Un matrimonio tenía un único hijo. Su madre lo adoraba, el padre no tanto; era un hombre malhumorado que sólo sonreía cuando estaba fuera de casa, tomando unas copas con sus amigos. La vida en familia le hastiaba: hacía tiempo que había dejado de querer a su esposa -dudaba si lo había hecho alguna vez -. Por su hijo sentía una extraña mezcla de compasión, afecto y desdén. Pero sobre todo, le abrumaba la idea de tener que sacarlo adelante.

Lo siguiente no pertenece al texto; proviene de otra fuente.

Lemma list_voice_models_newest_first_witness :
  exists l, list_voice_models one_model_engine = Ok l /\ StronglySorted not_older l.
Proof.
  destruct (list_voice_models_newest_first one_model_engine) as (l & Hl & Hs & _).
  - intros stem f d Hf Hd. cbn [model_dir one_model_engine] in Hf.
    apply lookup_singleton_Some in Hf as [_ <-].
    injection Hd as <-. by eexists.
  - exists l. auto.
Defined.

(** X13.  On an empty directory [list_voice_models] returns the empty
    list.  On a directory with one file it returns without comparing
    anything: the list is empty if the file does not load as a dict, and
    otherwise holds its one summary, with [Unknown], [en-US], [standard]
    and 0.0 for the entries the dict lacks and [None] for a missing
    [created_at]. *)
Theorem list_voice_models_at_most_one (st : state) :
  (model_dir st = ∅ -> list_voice_models st = Ok [])
  /\ (forall stem f,
        model_dir st = {[ stem := f ]} ->
        list_voice_models st
        = Ok match content f with
             | ModelDict d =>
                 [ {| mi_id := stem;
                      mi_name := default "Unknown"%string (md_voice_name d);
                      mi_language := default "en-US"%string (md_language d);
                      mi_quality := default "standard"%string (md_quality d);
                      mi_quality_score := default F64.zero (md_quality_score d);
                      mi_created_at := md_created_at d;
                      mi_file_size := st_size f |} ]
             | _ => []
             end).
Proof.
  unfold list_voice_models. split.
  - intros ->. by rewrite map_to_list_empty.
  - intros stem f ->. rewrite map_to_list_singleton.
    unfold list_models_of. rewrite collect_models_cons.
    unfold read_model, load_voice_model. by destruct (content f).
Qed.


End listing_more.

(** ** The state a schedule leads to *)

Section final_states.
Import Job Engine Worker.

Lemma final_in_run env schedule : forall st, final env schedule st ∈ run env schedule st.
Proof.
  induction schedule as [|ev rest IH]; intros st; cbn [run final fold_left].
  - by left.
  - right. apply IH.
Qed.

Lemma Forall_final {P : state -> Prop} env schedule st :
  Forall P (run env schedule st) -> P (final env schedule st).
Proof. intros H. rewrite Forall_forall in H. apply H, final_in_run. Qed.
Lemma colons_keyFor (stops : list point) (exclude : string) :
  colons (Route.keyFor stops exclude)
  = if JS.truthy_str exclude then (2 + colons exclude)%nat else 1%nat.
Proof.
  unfold Route.keyFor. rewrite !colons_app, colons_concat; [| reflexivity |].
  - destruct (JS.truthy_str exclude); simpl; [rewrite colons_app|]; simpl; lia.
  - intros s Hs. apply in_map_iff in Hs as (p & <- & _).
    now rewrite !colons_app, !colons_toFixed.
Qed.

(** A key of a request without exclude classes is never the key of one
    with exclude classes. *)
Lemma keyFor_exclude_agree (stops stops' : list point) (ex ex' : string) :
  Route.keyFor stops ex = Route.keyFor stops' ex' ->
  JS.truthy_str ex = JS.truthy_str ex'.
Proof.
  intros H. apply (f_equal colons) in H. rewrite !colons_keyFor in H.
  destruct (JS.truthy_str ex), (JS.truthy_str ex'); try reflexivity; lia.
Qed.

(** *** The exclude parameter *)

Lemma map_truthy_In (f : string -> option Route.table_value) (l : list string)
    (y : Route.table_value) :
  In y (Route.map_truthy f l) <->
  exists x, In x l /\ f x = Some y /\ Route.truthy_value y = true.
Proof.
  induction l as [|x l IH]; simpl.
  - split; [tauto | intros (x & [] & _)].
  - destruct (f x) as [y0|] eqn:Hf.
    + destruct (Route.truthy_value y0) eqn:Ht; simpl; rewrite IH; split.
      * intros [<-|(x' & Hin & Hx)]; [exists x; auto | exists x'; tauto].
      * intros (x' & [<-|Hin] & Hx & Ht'); [left; congruence | right; eauto].
      * intros (x' & Hin & Hx); exists x'; tauto.
      * intros (x' & [<-|Hin] & Hx & Ht'); [congruence | eauto].
    + rewrite IH. split.
      * intros (x' & Hin & Hx); exists x'; tauto.
      * intros (x' & [<-|Hin] & Hx & Ht'); [congruence | eauto].
Qed.

Lemma value_eqb_spec (a b : Route.table_value) :
  reflect (a = b) (Route.value_eqb a b).
Proof.
  destruct a as [s|n], b as [s'|n']; simpl; try (constructor; discriminate).
  - destruct (String.eqb_spec s s'); constructor; congruence.
  - destruct (String.eqb_spec n n'); constructor; congruence.
Qed.

Lemma value_eqb_refl (a : Route.table_value) : Route.value_eqb a a = true.
Proof. destruct (value_eqb_spec a a); congruence. Qed.

Lemma dedupe_head (x : Route.table_value) (l : list Route.table_value) :
  exists rest, Route.dedupe (x :: l) = x :: rest.
Proof.
  unfold Route.dedupe. simpl. rewrite value_eqb_refl. simpl. eauto.
Qed.

Lemma concat_truthy (sep y : string) (ys : list string) :
  JS.truthy_str y = true -> JS.truthy_str (String.concat sep (y :: ys)) = true.
Proof.
  destruct y as [|c y]; [discriminate|]. intros _.
  simpl. destruct ys; reflexivity.
Qed.

Lemma inherited_spec (term : string) (y : Route.table_value) :
  Route.inherited term = Some y ->
  y = Route.Inherited term /\ In term Route.prototype_names.
Proof.
  unfold Route.inherited.
  destruct (existsb _ _) eqn:E; [|discriminate]. intros [= <-].
  split; [reflexivity|]. apply existsb_exists in E as (n & Hn & E).
  apply String.eqb_eq in E. now subst.
Qed.

(** Every value of the table is written by [join] as a non-empty
    string. *)
Lemma to_string_truthy (y : Route.table_value) :
  Route.truthy_value y = true -> JS.truthy_str (Route.to_string y) = true.
Proof.
  destruct y as [s|n]; simpl; [tauto|]. intros _.
  destruct (String.eqb n "__proto__"); [reflexivity|].
  destruct (String.eqb n "constructor"); reflexivity.
Qed.

Lemma AVOID_MAP_truthy (term : string) (y : Route.table_value) :
  Route.AVOID_MAP term = Some y -> Route.truthy_value y = true.
Proof.
  unfold Route.AVOID_MAP.
  repeat (destruct (String.eqb term _); [intros [= <-]; reflexivity|]).
  intros H. apply inherited_spec in H as [-> _]. reflexivity.
Qed.

(** The exclude parameter is non-empty exactly when the request names a
    term that the table answers: [tolls], [ferries], [highways], or a
    name that the table inherits from [Object.prototype]. *)
Lemma buildExcludeParam_truthy (avoid : list string) :
  JS.truthy_str (Route.buildExcludeParam avoid) = true <->
  exists term, In term avoid /\ Route.AVOID_MAP term <> None.
Proof.
  unfold Route.buildExcludeParam. destruct avoid as [|a avoid].
  { split; [discriminate | intros (t0 & [] & _)]. }
  remember (a :: avoid) as l eqn:Hl. clear Hl.
  destruct (Route.map_truthy Route.AVOID_MAP l) as [|y ys] eqn:Hm.
  - split; [discriminate|]. intros (term & Hin & Hterm).
    destruct (Route.AVOID_MAP term) as [y|] eqn:Hy; [|congruence].
    assert (Hy' : In y (Route.map_truthy Route.AVOID_MAP l)).
    { apply map_truthy_In. exists term. eauto using AVOID_MAP_truthy. }
    rewrite Hm in Hy'. destruct Hy'.
  - assert (Hy : In y (Route.map_truthy Route.AVOID_MAP l)) by (rewrite Hm; now left).
    apply map_truthy_In in Hy as (term & Hin & Hterm & Ht).
    destruct (dedupe_head y ys) as (rest & ->).
    split; [intros _; exists term; split; [exact Hin | congruence]|].
    intros _. simpl map. now apply concat_truthy, to_string_truthy.
Qed.
(** * A shallow embedding of the composable task scheduler

    The scheduler library answers one question on every scheduling event:
    which task runs next.  It is assembled from a ready-queue policy
    ([next], [ready]) and a set of event handlers that reach the policy
    through the concrete scheduler they are mixed into.

    Conventions of the embedding:
    - a [Task*] is an address, a natural number, and [nullptr] is address 0;
    - task objects are owned by the kernel and live in a finite map from
      addresses to task records; dereferencing [nullptr] or an address that
      holds no task has no defined behaviour;
    - a member function that mutates its object or the scheduler is a state
      transformer that either returns, aborts (a failed [passert], a
      [pfatal]) or has no defined behaviour;
    - [uint32_t] values are integers with the wrap-around written out. *)

From stdpp Require Import gmap list strings sorting.
From Stdlib Require Import ZArith Lia.

Open Scope Z_scope.

(** ** Outcomes of a call and the state monad of member functions *)

Inductive Outcome (A : Type) : Type :=
| Returns (a : A)
| Aborts (msg : string)
| Undefined.
Arguments Returns {A} a.
Arguments Aborts {A} msg.
Arguments Undefined {A}.

Definition Stateful (S A : Type) : Type := S -> Outcome (A * S).

#[global] Instance Outcome_ret : MRet Outcome := fun A a => Returns a.
#[global] Instance Outcome_bind : MBind Outcome := fun A B k m =>
  match m with
  | Returns a => k a
  | Aborts msg => Aborts msg
  | Undefined => Undefined
  end.

#[global] Instance Stateful_ret {S} : MRet (Stateful S) := fun A a s => Returns (a, s).
#[global] Instance Stateful_bind {S} : MBind (Stateful S) := fun A B k m s =>
  match m s with
  | Returns (a, s') => k a s'
  | Aborts msg => Aborts msg
  | Undefined => Undefined
  end.

(** Modelled from the spec: [passert] and [pfatal] are macros of the
    project's support library (Debug.hpp), which is not part of the
    sources.  The spec says a violated pre-condition fails fast with an
    abort/assertion: a [passert] whose condition is false aborts with its
    message, and otherwise does nothing; [pfatal] always aborts. *)
Definition passert {S} (condition : bool) (msg : string) : Stateful S unit :=
  fun s => if condition then Returns (tt, s) else Aborts msg.

Definition pfatal {A} (msg : string) : Outcome A := Aborts msg.

(** ** Task pointers and task memory *)

Abbreviation TaskPtr := N (only parsing).
Definition nullptr : TaskPtr := 0%N.

Definition UINT32_MAX : Z := 4294967295.
Definition wrap32 (z : Z) : Z := z mod 4294967296.

(** [*p]: the task object an address designates. *)
Definition deref {Task} (memory : gmap N Task) (p : TaskPtr) : Outcome Task :=
  if (p =? nullptr)%N then Undefined
  else match memory !! p with
       | Some t => Returns t
       | None => Undefined
       end.
(** The file names of the notebook, below [data_path]. *)
Definition train_file (data_path : string) := os_path_join data_path "train_data".
Definition valid_file (data_path : string) := os_path_join data_path "valid_data".
Definition test_file (data_path : string) := os_path_join data_path "test_data".
Definition user_vocab (data_path : string) := os_path_join data_path "user_vocab.pkl".
Definition item_vocab (data_path : string) := os_path_join data_path "item_vocab.pkl".
Definition cate_vocab (data_path : string) := os_path_join data_path "category_vocab.pkl".
Definition output_file (data_path : string) := os_path_join data_path "output.txt".
Definition reviews_name : string := "reviews_Movies_and_TV_5.json".
Definition meta_name : string := "meta_Movies_and_TV.json".
Definition reviews_file (data_path : string) := os_path_join data_path reviews_name.
Definition meta_file (data_path : string) := os_path_join data_path meta_name.
Definition valid_num_ngs : nat := 4.
Definition test_num_ngs : nat := 9.
(** [sample_rate = 0.01], as a fraction. *)
Definition sample_rate : nat * nat := (1, 100).

Definition input_files (data_path : string) : list string :=
  [ reviews_file data_path; meta_file data_path; train_file data_path;
    valid_file data_path; test_file data_path; user_vocab data_path;
    item_vocab data_path; cate_vocab data_path ].

(** [MODEL_DIR] as given to [prepare_hparams], which [hparams.MODEL_DIR]
    reads back. *)
Definition MODEL_DIR (data_path : string) := os_path_join data_path "model/".
Definition serving_model_pb (data_path : string) :=
  os_path_join (MODEL_DIR data_path) "serving_model.pb".
Definition serving_output_file (data_path : string) :=
  os_path_join data_path "output_serving.txt".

No encontraba su sitio en aquella casa con goteras, paredes repintadas y flores artificiales. Algunos días regresaba a casa más tarde de la cuenta. El niño dormía junto a su madre, como un cachorro. El padre, entonces, se acostaba vestido en la cama de su hijo. No le importaba, "Es un vínculo biológico, madre e hijo. No hay sitio para mí" -se decía, teorizando sobre la inevitabilidad de su situación-. Cuando el niño tenía ocho años, aquel hombre se marchó con lo puesto y no volvió más.
Pasaron los años. El muchacho crecía odiando a su padre, más bien la imagen de él que su madre le inculcaba, día tras día. Ella mimaba su rencor, lo amamantaba en su pecho, lo mecía entre sus brazos; y el rencor la consumió. Fue lo único que pudo dejarle a su hijo: "Tu padre nos abandonó". En el entierro el joven no pudo derramar ni una sola lágrima por su madre: estaba seco por dentro.

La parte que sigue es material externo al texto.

(** ** The redirection pass *)

(** What one redirection pass does, by cases on the peripheral search
    leaves. *)
Lemma handleSearchCommandExecution_effect (w : World) :
  let w' := handleSearchCommandExecution w in
  match peripheral w (getLeavesOfType "search" w) with
  | [] => cache_only w w'
  | target :: _ =>
      processedLeaves (plugin w') = {[target]} ∪ processedLeaves (plugin w)
      /\ (exists cs, calls (host w') = (calls (host w) ++ CHide target :: cs)%list
                     /\ Forall quiet_call cs)
      /\ (exists q, pending (host w') = (pending (host w) ++ q ++ [(10, TDetach target)])%list
                    /\ Forall (fun t => exists n, snd t = TFocusInput n) q)
      /\ leaves (host w') = (leaves (host w) ++ [nextLeaf (host w)])%list
      /\ (forall l, l <> nextLeaf (host w)
                    -> viewStates (host w') !! l = viewStates (host w) !! l)
      /\ settings (plugin w') = settings (plugin w)
      /\ storage (host w') = storage (host w)
  end.
Proof.
  intros w'. unfold w', handleSearchCommandExecution.
  destruct (sidebarOnly _ _) as [r w1] eqn:E.
  destruct (sidebarOnly_filter _ _ _ _ E) as [-> (Hh & [c Hp] & Hc)].
  destruct (peripheral w _) as [|target rest]; [by (split; [|split; [eexists|]])|].
  unfold redirectSidebarSearchToMainArea, createSearchTabInMainArea, host_getLeafTab.
  cbv zeta. cbn [fst snd].
  repeat case_match; cbn; rewrite ?Hh, ?Hp; cbn;
    (split; [done|]); rewrite <- ?app_assoc; cbn;
    (split; [eexists; split; [reflexivity|
               repeat (apply Forall_cons; split; [exact I|]); by apply Forall_nil]|]);
    (split; [first [ exists []; split; [reflexivity|by apply Forall_nil]
                   | eexists [_]; split; [reflexivity|
                       apply Forall_cons; split; [by eexists|by apply Forall_nil]] ]|]);
    (split; [done|]); (split; [|done]);
    intros l Hl; by rewrite ?lookup_insert_ne by done.
Qed.
(** The locals of each view. *)
Inductive Locals :=
| index_locals (title : string)
    (book_count book_instance_count book_instance_available_count
       author_count genre_count : nat)
| author_list_locals (title : string) (author_list : list Author.t)
| author_detail_locals (title : string) (author : Author.t)
    (author_books : list BookTitleSummary.t)
| author_form_locals (title : string) (author : option Author.t)
    (errors : option (list ValidationError))
| author_delete_locals (title : string) (author : option Author.t)
    (author_books : list BookTitleSummary.t)
| book_list_locals (title : string)
    (book_list : list (BookTitleAuthor.doc (option Author.t)))
| book_detail_locals (title : string)
    (book : Book.doc (option Author.t) Genre.t)
    (book_instances : list BookInstance.t)
| book_form_locals (title : string) (authors : list Author.t)
    (genres : list GenreOption) (book : option Book.t)
    (errors : option (list ValidationError))
| book_update_form_locals (title : string) (authors : list Author.t)
    (genres : list GenreOption)
    (book : Book.doc (option Author.t) ObjectId)
| book_delete_locals (title : string) (book : option Book.t)
    (book_instances : list BookInstance.t).

Inductive Response :=
| render (view : string) (locals : Locals)
| redirect (url : string)
| next (err : Error).

(** [new Error(message)] with [err.status = 404]. *)
Definition not_found (m : string) : Error :=
  {| name := "Error"; message := m; status := Some 404 |}.

(** What reading [url] of [null] throws. *)
Definition null_url_error : Error :=
  {| name := "TypeError";
     message := "Cannot read properties of null (reading 'url')";
     status := None |}.

(** What destructuring throws when the array of results has another shape. *)
Definition shape_error : Error :=
  {| name := "TypeError"; message := "unexpected result"; status := None |}.

(** ** The controllers *)

Section Controllers.

(** [isISO8601] and [toDate] of validator.js. *)
Variable isISO8601 : string -> bool.
Variable toDate : string -> option Date.

(** Modelled from the spec: the canonical URL string of a record, a
    computed display field of the Author and Book models. *)
Variable author_url : Author.t -> string.
Variable book_url : Book.t -> string.

(** [body('genre.*').escape()]: the sanitizer on every element of the
    genre array. *)
Variable escape_elements : JsVal -> JsVal.

(** The cast of the genre array to the references a Book keeps. *)
Variable cast_genre : JsVal -> list ObjectId.

(** *** Validation chains *)

(** The string a standard validator or sanitizer sees. *)
Definition toString (v : option string) : string :=
  match v with
  | Some s => s
  | None => EmptyString
  end.

Definition field_error (field m : string) : ValidationError :=
  {| path := field; msg := m |}.
Lemma push_descs_ok (ds : list Desc) : forall p,
  inv p -> map (frame_at g) ds ⊆ all_frames g -> NoDup (fp_free p ++ map (frame_at g) ds) ->
  exists p', foldM (fun p d => fp_Push (fp_Base p (Addr d)) p) ds p = Some p' /\ fp_free p' = fp_free p ++ map (frame_at g) ds /\
    fp_rejected p' = fp_rejected p /\ inv p'.
Proof using FramePoolLaws0.
  induction ds as [|d ds IH]; intros p Hi Hs Hn; cbn [foldM map] in *.
  { exists p. by rewrite app_nil_r. }
  rewrite (fp_base_ok p (Addr d)) by done. fold (frame_at g d).
  destruct (push_fresh (frame_at g d) (map (frame_at g) ds) p Hi ltac:(set_solver) Hn) as (p1 & -> & Hf1 & Hr1 & Hi1). cbn [mbind option_bind].
  destruct (IH p1) as (p' & E & Hf & Hr & Hi'); [done|set_solver|rewrite Hf1, <- app_assoc; done|].
  exists p'. rewrite Hf, Hf1, <- app_assoc. split_and!; [done|done|congruence|done].
Qed.
End push.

A los 43 años, cosas que pasan, aquel hombre descubrió por casualidad que su padre aún vivía, lejos de su ciudad. Compró un billete de tren y fue en su busca. Junto a la ventanilla, viendo pasar su vida, fantaseaba con la sentencia que arrojaría al corazón de aquel viejo. No quiso el azar que fuera así, pues al llegar descubrió que su padre había fallecido dos días antes. Sintió cómo una pena irrefrenable le venía al corazón, una hemorragia de llanto. Con rabia, se pasaba una y otra vez las manos por los ojos. No lograba entender el porqué de su angustia: "Yo no le quería. Le odiaba. ¡Él nos dejó!".
Ahora no sentía nada, sólo el vacío. "¿Y ahora qué?".